The effects of increasing postmortem delay (PMD) times on morphological, immunological and functional characteristics of various brain cells both in situ and in vitro were studied in postmortem brain tissue derived from rats with acute experimental allergic encephalomyelitis (EAE). A decline of the brain tissue structure was first noted after a PMD of 6 h. Radial glia in the cerebellum were frequently interrupted and retractions artifacts appeared around brain cells. However, even after the longest PMD interval of 18 h the quality of the cell and tissue structure was still good enough for immunohistochemical characterization.
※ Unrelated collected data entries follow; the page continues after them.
(* ===== verification/Finality.v ===== *)
(** Finality across forks: what two chains grown from one genesis can disagree on, and who is to
    blame.

    [accounted] traces every bit of a state back to votes in the blocks of its chain, through the
    step relation of VoteRule.v and the transition function of Transition.v.  Two chains are then
    compared by the intersection of their quorums: they justify different blocks at one slot, or
    one passes a supermajority link of the other, only if a third of the validators committed an
    [offence].  The last part is about what the code finalizes: votes for one target count
    together whatever their sources, so a checkpoint can be finalized by a single vote. *)
From S2P Require Import Prelude Slot Bitlist Types Hash Concrete GoStd VoteRule Attestations Transition Chain.
Local Open Scope Z_scope.

(** * Votes that counted *)

Section Accounts.
Context (n : nat).

(** The vote [a] is one the rule accepts on the history [hist] with the justified slots [J]. *)
Record sound (hist : list root) (J : nat -> Prop) (a : Attestation) : Prop := {
  so_order : (src_slot a < tgt_slot a)%nat;
  so_source : J (src_slot a);
  so_src_root : hist !! src_slot a = Some (src_root a);
  so_tgt_root : hist !! tgt_slot a = Some (tgt_root a);
  so_voter : (voter a < n)%nat }.

(** Two thirds of the validators, each with a sound vote in [A] that satisfies [P]. *)
Definition quorum_of (hist : list root) (J : nat -> Prop) (A : list Attestation)
    (P : Attestation -> Prop) (V : list nat) : Prop :=
  NoDup V /\ (2 * n <= 3 * length V)%nat /\
  forall v, v ∈ V -> exists a, a ∈ A /\ sound hist J a /\ voter a = v /\ P a.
Immunohistochemical staining of frozen and fixed rat brain tissue sections resulted in an enhancement of the immunoreactivity after a PMD of 4 h, using a panel of mono and polyclonal antibodies directed against glial fibrillary acidic protein (GFAP), basement membranes (laminin), brain macrophage antigens (ED1 and ED2), and various immunologically important surface molecules, such as major histocompatibility complex (MHC) class II (Ia) antigen (OX6), CR3 complement receptor (ED8), and leukocyte common antigen (OX1). No increase in staining intensities with the ED1, ED8 and OX6 mAbs specific for macrophage antigens could be detected on brain macrophages that were isolated from brain tissue of rats with EAE obtained after various PMD intervals. Irrespective of the PMD interval, viable astrocyte cell cultures were obtained with comparable staining intensities for GFAP. These cultured astrocytes were capable of ingesting Latex beads and were highly proliferative as measured by BrdU uptake, at all investigated PMDs. Thus, even after long PMD intervals, brain material can be used successfully. Other data suggest that the situation is similar to human brain material, even though the PMD times may be somewhat different.